Intellectual Merits: This project will allow computer scientists to gain understanding of next-generation computerized visual aesthetics and emotion assessment systems. The complex inter-relationship among content, context, and subjectivity in aesthetics and emotion assessment makes the corresponding learning problems especially challenging, which is likely to trigger innovation in machine learning and statistical modeling. Such capabilities will fundamentally change the way visual information is analyzed, processed, and managed. The project will advance our understanding of the computability of emotions, and lead to new applications that can be used in a variety of settings.

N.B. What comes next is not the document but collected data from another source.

(** * unirest-go: a fluent HTTP request builder with clone-or-mutate semantics

    Shallow embedding of [client.go] and [response.go].  Builders are Go
    pointers ([*HTTPClient]); their [url.Values]/[http.Header] fields are Go
    maps (reference objects) and [files] is a Go slice over a shared backing
    array.  The embedding therefore keeps an explicit store and threads it
    through every operation with a small state-and-failure monad. *)

From Stdlib Require Import Strings.Byte Strings.String Strings.Ascii.
From Stdlib Require Import ZArith NArith Sorting.Permutation.
From stdpp Require Import gmap strings list fin_maps.

Open Scope string_scope.
Open Scope list_scope.

#[local] Set Warnings "-clear-no-such-hyp".

(** ** Go strings, byte slices and errors *)

(** A Go [string] is a sequence of bytes: [string].  A Go [[]byte] is
    [list byte]; a nil-able one is [option (list byte)]. *)

Definition s2b (s : string) : list byte := list_byte_of_string s.
Definition b2s (b : list byte) : string := string_of_list_byte b.

(** A Go [error]: the value [errors.New] builds is identified by its message;
    [net/url] wraps its failures in a [*url.Error]. *)
Inductive error :=
| errorString (msg : string)
| urlError (op : string) (rawurl : string) (cause : string).

Inductive Result (A : Type) : Type :=
| Ok (a : A)
| Err (e : error).
Arguments Ok {A} a.
Arguments Err {A} e.

(** The [Error()] text, up to the quoting of the URL. *)
Definition error_message (e : error) : string :=
  match e with
  | errorString msg => msg
  | urlError op rawurl cause => op +:+ " " +:+ rawurl +:+ ": " +:+ cause
  end.

Definition ErrMultipleContentType : error :=
  errorString "unirest-go: can send this request with multiple content type".
Definition ErrNotSent : error := errorString "the request is not sent".

(** ** [strings.TrimRight] and friends *)

Fixpoint in_cutset (a : ascii) (cutset : string) : bool :=
  match cutset with
  | EmptyString => false
  | String b rest => if Ascii.eqb a b then true else in_cutset a rest
  end.

(** [strings.TrimRight s cutset]: [s] without its trailing bytes that occur
    in [cutset] (an ASCII cutset, so bytes and runes coincide). *)
Fixpoint TrimRight (s : string) (cutset : string) : string :=
  match s with
  | EmptyString => EmptyString
  | String a rest =>
      match TrimRight rest cutset with
      | EmptyString => if in_cutset a cutset then EmptyString else String a EmptyString
      | t => String a t
      end
  end.

Fixpoint last_byte (s : string) : option ascii :=
  match s with
  | EmptyString => None
  | String a EmptyString => Some a
  | String _ rest => last_byte rest
  end.

Definition first_byte (s : string) : option ascii :=
  match s with
  | EmptyString => None
  | String a _ => Some a
  end.

Fixpoint all_in (cutset : string) (s : string) : bool :=
  match s with
  | EmptyString => true
  | String a rest => in_cutset a cutset && all_in cutset rest
  end.

Definition slash : ascii := "/"%char.

(** Number of ['/'] bytes at the front of a string. *)
Fixpoint leading_slashes (s : string) : nat :=
  match s with
  | String a rest => if Ascii.eqb a slash then S (leading_slashes rest) else 0
  | EmptyString => 0
  end.

(** ** The data model *)

Definition loc := positive.

Record fileField := FileField {
  key : string;
  filename : string;
  content : list byte
}.

(** A Go slice header over a backing array of [*fileField] cells. *)
Record slice := Slice {
  sl_arr : loc;
  sl_len : nat;
  sl_cap : nat
}.

Record HTTPClient := mkHTTPClient {
  query : loc;
  form : loc;
  files : slice;
  url : string;
  path : string;
  body : option (list byte);
  method : string;
  header : loc;
  basicAuth : string * string;
  makeCopy : bool
}.

Definition set_query (l : loc) (s : HTTPClient) : HTTPClient :=
  mkHTTPClient l (form s) (files s) (url s) (path s) (body s) (method s)
    (header s) (basicAuth s) (makeCopy s).
Definition set_form (l : loc) (s : HTTPClient) : HTTPClient :=
  mkHTTPClient (query s) l (files s) (url s) (path s) (body s) (method s)
    (header s) (basicAuth s) (makeCopy s).
Definition set_files (sl : slice) (s : HTTPClient) : HTTPClient :=
  mkHTTPClient (query s) (form s) sl (url s) (path s) (body s) (method s)
    (header s) (basicAuth s) (makeCopy s).
Definition set_url (u : string) (s : HTTPClient) : HTTPClient :=
  mkHTTPClient (query s) (form s) (files s) u (path s) (body s) (method s)
    (header s) (basicAuth s) (makeCopy s).
Definition set_path (p : string) (s : HTTPClient) : HTTPClient :=
  mkHTTPClient (query s) (form s) (files s) (url s) p (body s) (method s)
    (header s) (basicAuth s) (makeCopy s).
Definition set_body (b : option (list byte)) (s : HTTPClient) : HTTPClient :=
  mkHTTPClient (query s) (form s) (files s) (url s) (path s) b (method s)
    (header s) (basicAuth s) (makeCopy s).
Definition set_method (m : string) (s : HTTPClient) : HTTPClient :=
  mkHTTPClient (query s) (form s) (files s) (url s) (path s) (body s) m
    (header s) (basicAuth s) (makeCopy s).
Definition set_header (l : loc) (s : HTTPClient) : HTTPClient :=
  mkHTTPClient (query s) (form s) (files s) (url s) (path s) (body s) (method s)
    l (basicAuth s) (makeCopy s).
Definition set_basicAuth (a : string * string) (s : HTTPClient) : HTTPClient :=
  mkHTTPClient (query s) (form s) (files s) (url s) (path s) (body s) (method s)
    (header s) a (makeCopy s).
Definition set_makeCopy (b : bool) (s : HTTPClient) : HTTPClient :=
  mkHTTPClient (query s) (form s) (files s) (url s) (path s) (body s) (method s)
    (header s) (basicAuth s) b.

Broader Impacts: The research will have a transformative impact in the fields of information retrieval, human-computer interaction, information processing, consumer electronics, and design. The technology can also be used to refine multimedia content that serves as education resources. The project will disseminate research findings, generate new software implementations and collected datasets, and provide online services that can be used by researchers, educators, and industry. Education efforts include developing an interdisciplinary curriculum, training cross-disciplinary scientists, and involving underrepresented groups in research.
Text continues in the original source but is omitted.